To describe clinical characteristics and treatment outcomes in a series of patients with tractional cystoid macular edema, a subtle variant of the vitreomacular traction syndrome. Retrospective, uncontrolled, observational, and interventional case series. Ten consecutive patients (11 eyes) with multicystoid foveolar thickening caused by localized perifoveal vitreous detachment. Slit-lamp biomicroscopy and fluorescein angiography; confirmation of vitreomacular relationship with B-scan ultrasonography, optical coherence tomography (OCT), or both. Vitrectomy with peeling of posterior hyaloid in 8 eyes with pretreatment visual acuity <or=20/60. Visual acuity and resolution of cystoid macular edema at final follow-up. The median age of symptom onset was 71 years (range 48-81 years). Shallow perifoveal vitreous detachment was detectable on biomicroscopy in 8 of 11 eyes (73%) and with ultrasound and OCT in all eyes. Fluorescein angiography revealed no leakage from perifoveal capillaries in 8 eyes (73%). After a mean postoperative follow-up of 26.0 months (range 3-84 months), the final visual acuity had improved by 2 or more Snellen lines and measured 20/40 or better in 8 (100%) of 8 operated eyes. Cystoid foveal thickening resolved in all operated eyes.

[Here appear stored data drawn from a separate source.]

(* ===== verification/KallocHeap.v ===== *)
(** * The kernel heap

    [kernel/kalloc/src/heap.rs]: small requests to the size classes, large ones to the buddy
    allocator where one is attached, and anything neither can serve to the arena below both.
    Three switches come from the configuration: [checked] ([buddy::CHECKED]), [poison]
    ([poison::ENABLED]) and [injecting] ([inject::ENABLED]).  [None] is the panic of a checked
    buddy allocator whose invariant is broken. *)

From S2P Require Import Prelude MmFrame MmPhys MmDirectMap KallocBase KallocBuddy KallocBump KallocSlab.
Local Open Scope Z_scope.

Module Heap.
Section Heap.
Context {arch : Arch}.
Context (checked poison injecting : bool).

Record t := {
  map : DirectMap.t;
  bump : Bump.t;
  slab : Slab.t;
  pages : option Buddy.t;
  inject : Injector.t;
  injected_before : Z;
  allocations : Z;
  frees : Z;
  failures : Z;
  constrained : Z;
  slab_overflow : Z;
  pages_overflow : Z }.

Definition new (m : DirectMap.t) : t := {|
  map := m; bump := Bump.new m; slab := Slab.new; pages := None; inject := Injector.OFF; injected_before := 0;
  allocations := 0; frees := 0; failures := 0; constrained := 0; slab_overflow := 0; pages_overflow := 0 |}.

Definition set_bump x h : t := {| map := map h; bump := x; slab := slab h; pages := pages h; inject := inject h; injected_before := injected_before h; allocations := allocations h; frees := frees h; failures := failures h; constrained := constrained h; slab_overflow := slab_overflow h; pages_overflow := pages_overflow h |}.
Definition set_slab x h : t := {| map := map h; bump := bump h; slab := x; pages := pages h; inject := inject h; injected_before := injected_before h; allocations := allocations h; frees := frees h; failures := failures h; constrained := constrained h; slab_overflow := slab_overflow h; pages_overflow := pages_overflow h |}.
Definition set_pages x h : t := {| map := map h; bump := bump h; slab := slab h; pages := x; inject := inject h; injected_before := injected_before h; allocations := allocations h; frees := frees h; failures := failures h; constrained := constrained h; slab_overflow := slab_overflow h; pages_overflow := pages_overflow h |}.
Definition set_inject x y h : t := {| map := map h; bump := bump h; slab := slab h; pages := pages h; inject := x; injected_before := y; allocations := allocations h; frees := frees h; failures := failures h; constrained := constrained h; slab_overflow := slab_overflow h; pages_overflow := pages_overflow h |}.
Definition set_counts al fr fl co so po h : t := {| map := map h; bump := bump h; slab := slab h; pages := pages h; inject := inject h; injected_before := injected_before h; allocations := al; frees := fr; failures := fl; constrained := co; slab_overflow := so; pages_overflow := po |}.

Definition inc (n : Z) : Z := saturating_add 64 n 1.
Definition count_allocation h : t := set_counts (inc (allocations h)) (frees h) (failures h) (constrained h) (slab_overflow h) (pages_overflow h) h.
Definition count_free h : t := set_counts (allocations h) (inc (frees h)) (failures h) (constrained h) (slab_overflow h) (pages_overflow h) h.
Definition count_failure h : t := set_counts (allocations h) (frees h) (inc (failures h)) (constrained h) (slab_overflow h) (pages_overflow h) h.
Definition count_constrained h : t := set_counts (allocations h) (frees h) (failures h) (inc (constrained h)) (slab_overflow h) (pages_overflow h) h.
Definition count_slab_overflow h : t := set_counts (allocations h) (frees h) (failures h) (constrained h) (inc (slab_overflow h)) (pages_overflow h) h.
Definition count_pages_overflow h : t := set_counts (allocations h) (frees h) (failures h) (constrained h) (slab_overflow h) (inc (pages_overflow h)) h.

(** [Injector::trip] on the heap's own injector. *)
Definition trip (h : t) (site : Z) : t * bool :=
  let '(i, fail) := Injector.trip injecting (inject h) site in (set_inject i (injected_before h) h, fail).

(** ** The attached pages *)

Definition attach_pages (h : t) (run : FrameRange.t) (store : list Z) : option (t * result unit AllocError) :=
  if pages h then Some (h, Err Exhausted)
  else
    let first := Frame.start (FrameRange.start run) in
    match (let? len := FrameRange.len_bytes run in
           let? last := ok_or (checked_add 64 first (saturating_sub len 1)) Overflow in
           let? _ := DirectMap.to_virt (map h) first in
           DirectMap.to_virt (map h) last) with
    | Err e => Some (h, Err e)
    | Ok _ =>
        res ← Buddy.new checked run store;
        Some (match res with Err e => (h, Err e) | Ok b => (set_pages (Some b) h, Ok tt) end)
    end.

Inductive Detach := NotAttached | InUse (live_blocks : nat).

Definition detach_pages (h : t) : t * result (FrameRange.t * list Z) Detach :=
  match pages h with
  | None => (h, Err NotAttached)
  | Some b =>
      if (0 <? Buddy.s_live_blocks (Buddy.stats b))%nat then (h, Err (InUse (Buddy.s_live_blocks (Buddy.stats b))))
      else (set_pages None h, Ok (Buddy.into_parts b))
  end.

Definition set_injector (h : t) (i : Injector.t) : t :=
  set_inject i (saturating_add 64 (injected_before h) (Injector.trips (inject h))) h.

(** The frame of an address in the attached run, and its physical address. *)
Definition page_of (h : t) (ptr : Z) : option (Frame.t * Z) :=
  b ← pages h;
  match DirectMap.to_phys (map h) ptr with
  | Err _ => None
  | Ok phys => let frame := Frame.containing phys in if Buddy.owns b frame then Some (frame, phys) else None
  end.

Definition hand_out_pages (m : Poison.mem) (h : t) (range : FrameRange.t) (layout : Layout.t) (ctx : AllocContext.t) : option (Poison.mem * t * result Z AllocError) :=
  match DirectMap.ptr_to_phys (map h) (Frame.start (FrameRange.start range)) with
  | Ok ptr => Some (if AllocContext.wants_zero ctx then Poison.fill_zero m ptr (Layout.size layout) else m, h, Ok ptr)
  | Err e =>
      match pages h with
      | None => Some (m, h, Err e)
      | Some b => '(b, _) ← Buddy.free checked b range; Some (m, set_pages (Some b) h, Err e)
      end
  end.

Definition free_pages (m : Poison.mem) (h : t) (ptr : Z) (frame : Frame.t) (phys : Z) (layout : Layout.t) : option (Poison.mem * t * result unit AllocError) :=
  if negb (phys =? Frame.start frame) then Some (m, h, Err Misaligned)
  else
    match (let? order := ok_or (Buddy.order_for (Z.to_nat (Bump.div_ceil (Layout.size layout) PAGE_SIZE))) Misaligned in FrameRange.new frame (2 ^ order)%nat) with
    | Err e => Some (m, h, Err e)
    | Ok range =>
        match pages h with
        | None => Some (m, h, Err Unmanaged)
        | Some b =>
            '(b, res) ← Buddy.free checked b range;
            let h := set_pages (Some b) h in
            Some (match res with
                  | Err e => (m, h, Err e)
                  | Ok _ => (Poison.fill_freed poison m ptr (saturating_mul USIZE_BITS (widen (FrameRange.count range)) PAGE_SIZE), h, Ok tt)
                  end)
        end
    end.

(** ** Allocation *)

Section Source.
Context {S : Type} {source : FrameSource S}.
#[local] Instance injected_frames : FrameSource (Injected S) := take_injected injecting.

(** [Bump::try_alloc_in] from the source behind the heap's injector. *)
Definition arena_alloc (m : Poison.mem) (h : t) (layout : Layout.t) (ctx : AllocContext.t) (s : S) : Poison.mem * t * S * result Z AllocError :=
  let '(m, b, s, res) := Bump.try_alloc_in m (bump h) layout ctx {| KallocBase.src := s; KallocBase.inject := inject h |} in
  (m, set_inject (KallocBase.inject s) (injected_before h) (set_bump b h), KallocBase.src s, res).

Definition grow (h : t) (s : S) (min_bytes : Z) : t * S * result nat AllocError :=
  let '(b, s, res) := Bump.grow (bump h) {| KallocBase.src := s; KallocBase.inject := inject h |} min_bytes in
  (set_inject (KallocBase.inject s) (injected_before h) (set_bump b h), KallocBase.src s, res).

Definition take_slab (m : Poison.mem) (h : t) (class : Z) (ctx : AllocContext.t) : Poison.mem * t * result Z AllocError :=
  let '(m, s, res) := Slab.try_take m (slab h) class (map h) ctx in (m, set_slab s h, res).

Definition alloc_direct (m : Poison.mem) (h : t) (class : Z) (ctx : AllocContext.t) (s : S) : Poison.mem * t * S * result Z AllocError :=
  match Layout.from_size_align class class with
  | None => (m, h, s, Err Overflow)
  | Some direct => arena_alloc m h direct ctx s
  end.

Definition alloc_small (m : Poison.mem) (h : t) (class : Z) (ctx : AllocContext.t) (s : S) : Poison.mem * t * S * result Z AllocError :=
  match take_slab m h class ctx with
  | (m, h, Ok p) => (m, h, s, Ok p)
  | (m, h, Err Exhausted) =>
      if Slab.has_room (slab h) then
        match Slab.block_layout class with
        | Err e => (m, h, s, Err e)
        | Ok block =>
            let '(h, fail) := trip h Site.SLAB_BLOCK in
            let '(m, h, s, got) := if fail then (m, h, s, Err Exhausted) else arena_alloc m h block AllocContext.ATOMIC s in
            match got with
            | Ok ptr =>
                match Slab.add_block (slab h) class ptr (map h) with
                | (sl, Err e) => (m, set_slab sl h, s, Err e)
                | (sl, Ok _) => let '(m, h, res) := take_slab m (set_slab sl h) class ctx in (m, h, s, res)
                end
            | Err _ => alloc_direct m h class ctx s
            end
        end
      else alloc_direct m (count_slab_overflow h) class ctx s
  | (m, h, Err e) => (m, h, s, Err e)
  end.

Definition alloc_large (m : Poison.mem) (h : t) (layout : Layout.t) (ctx : AllocContext.t) (s : S) : option (Poison.mem * t * S * result Z AllocError) :=
  if Layout.align layout <=? PAGE_SIZE then
    match pages h with
    | None => Some (arena_alloc m h layout ctx s)
    | Some b =>
        let '(h, fail) := trip h Site.PAGES in
        '(b, got) ← (if fail then Some (b, Err Exhausted) else Buddy.alloc_pages checked b (Z.to_nat (Bump.div_ceil (Layout.size layout) PAGE_SIZE)));
        let h := set_pages (Some b) h in
        match got with
        | Ok range => '(m, h, res) ← hand_out_pages m h range layout ctx; Some (m, h, s, res)
        | Err Exhausted | Err Fragmented => Some (arena_alloc m (count_pages_overflow h) layout ctx s)
        | Err e => Some (m, h, s, Err e)
        end
    end
  else Some (arena_alloc m h layout ctx s).

Definition try_alloc_in (m : Poison.mem) (h : t) (layout : Layout.t) (ctx : AllocContext.t) (s : S) : option (Poison.mem * t * S * result Z AllocError) :=
  match Kalloc.validate layout with
  | Err e => Some (m, count_failure h, s, Err e)
  | Ok _ =>
      let h := if AllocContext.is_best_effort ctx then count_constrained h else h in
      let '(h, fail) := trip h Site.ENTRY in
      if fail then Some (m, count_failure h, s, Err Exhausted)
      else
        '(m, h, s, result) ← match Slab.class_for layout with
          | Some class => Some (alloc_small m h class ctx s)
          | None => alloc_large m h layout ctx s
          end;
        Some (match result with Ok p => (m, count_allocation h, s, Ok p) | Err e => (m, count_failure h, s, Err e) end)
  end.

End Source.

Definition try_alloc (m : Poison.mem) (h : t) (layout : Layout.t) (ctx : AllocContext.t) : option (Poison.mem * t * result Z AllocError) :=
  '(m, h, _, res) ← try_alloc_in m h layout ctx no_frames; Some (m, h, res).

(** ** Release *)

Definition arena_dealloc (m : Poison.mem) (h : t) (ptr : Z) (layout : Layout.t) : Poison.mem * t * result unit AllocError :=
  let '(m, b, r) := Bump.dealloc poison m (bump h) ptr layout in
  let h := set_bump b h in
  (m, if is_ok r then count_free h else h, r).

Definition dealloc (m : Poison.mem) (h : t) (ptr : Z) (layout : Layout.t) : option (Poison.mem * t * result unit AllocError) :=
  match Kalloc.validate layout with
  | Err e => Some (m, h, Err e)
  | Ok _ =>
      match Slab.class_for layout with
      | Some class =>
          match Slab.dealloc poison m (slab h) ptr class with
          | (m, s, Ok _) => Some (m, count_free (set_slab s h), Ok tt)
          | (m, s, Err Unmanaged) =>
              let h := set_slab s h in
              Some (match Layout.from_size_align class class with
                    | None => (m, h, Err Overflow)
                    | Some arena_layout => arena_dealloc m h ptr arena_layout
                    end)
          | (m, s, Err e) => Some (m, set_slab s h, Err e)
          end
      | None =>
          match page_of h ptr with
          | Some (frame, phys) =>
              '(m, h, res) ← free_pages m h ptr frame phys layout;
              Some (match res with Ok _ => (m, count_free h, Ok tt) | Err e => (m, h, Err e) end)
          | None => if Slab.owns (slab h) ptr then Some (m, h, Err Misaligned) else Some (arena_dealloc m h ptr layout)
          end
      end
  end.

(** ** Reading *)

Definition phys_of (h : t) (ptr : Z) : result Z AllocError :=
  match Slab.phys_of (slab h) ptr with
  | Err Unmanaged => match page_of h ptr with Some (_, phys) => Ok phys | None => Bump.phys_of (bump h) ptr end
  | r => r
  end.

Record HeapStats := {
  s_bump : Bump.BumpStats; s_slab : Slab.SlabStats; s_pages : Buddy.BuddyStats; s_bytes_reserved : Z; s_bytes_in_use : Z; s_allocations : Z; s_frees : Z;
  s_failures : Z; s_constrained : Z; s_slab_overflow : Z; s_pages_overflow : Z; s_injected : Z }.

(** [BuddyStats::default()] *)
Definition no_pages : Buddy.BuddyStats := {|
  Buddy.s_pages := 0; Buddy.s_free_pages := 0; Buddy.s_free_blocks := replicate Buddy.ORDERS 0%nat; Buddy.s_live_blocks := 0; Buddy.s_page_size := 0;
  Buddy.s_splits := 0; Buddy.s_merges := 0 |}.

Definition stats (h : t) : HeapStats :=
  let b := Bump.stats (bump h) in
  let s := Slab.stats (slab h) in
  let p := match pages h with Some b => Buddy.stats b | None => no_pages end in
  let page_bytes n := saturating_mul USIZE_BITS (widen n) (Buddy.s_page_size p) in
  let sat := saturating_add USIZE_BITS in
  {| s_bump := b; s_slab := s; s_pages := p;
     s_bytes_reserved := sat (Bump.s_arena_bytes b) (page_bytes (Buddy.s_pages p));
     s_bytes_in_use := sat (sat (saturating_sub (Bump.s_in_use b) (Slab.bytes_reserved s)) (Slab.bytes_in_use s)) (page_bytes (Buddy.s_pages p - Buddy.s_free_pages p)%nat);
     s_allocations := allocations h; s_frees := frees h; s_failures := failures h; s_constrained := constrained h; s_slab_overflow := slab_overflow h;
     s_pages_overflow := pages_overflow h; s_injected := saturating_add 64 (injected_before h) (Injector.trips (inject h)) |}.

End Heap.
End Heap.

Subtle, localized perifoveal vitreous detachment may cause anterior traction on the foveola, resulting in multicystoid foveal thickening without macular hole formation or capillary leakage. OCT and ultrasound imaging are useful in detecting the detached posterior hyaloid when clinically invisible. Foveal thickening resolves and visual acuity typically improves after the relief of vitreofoveolar traction.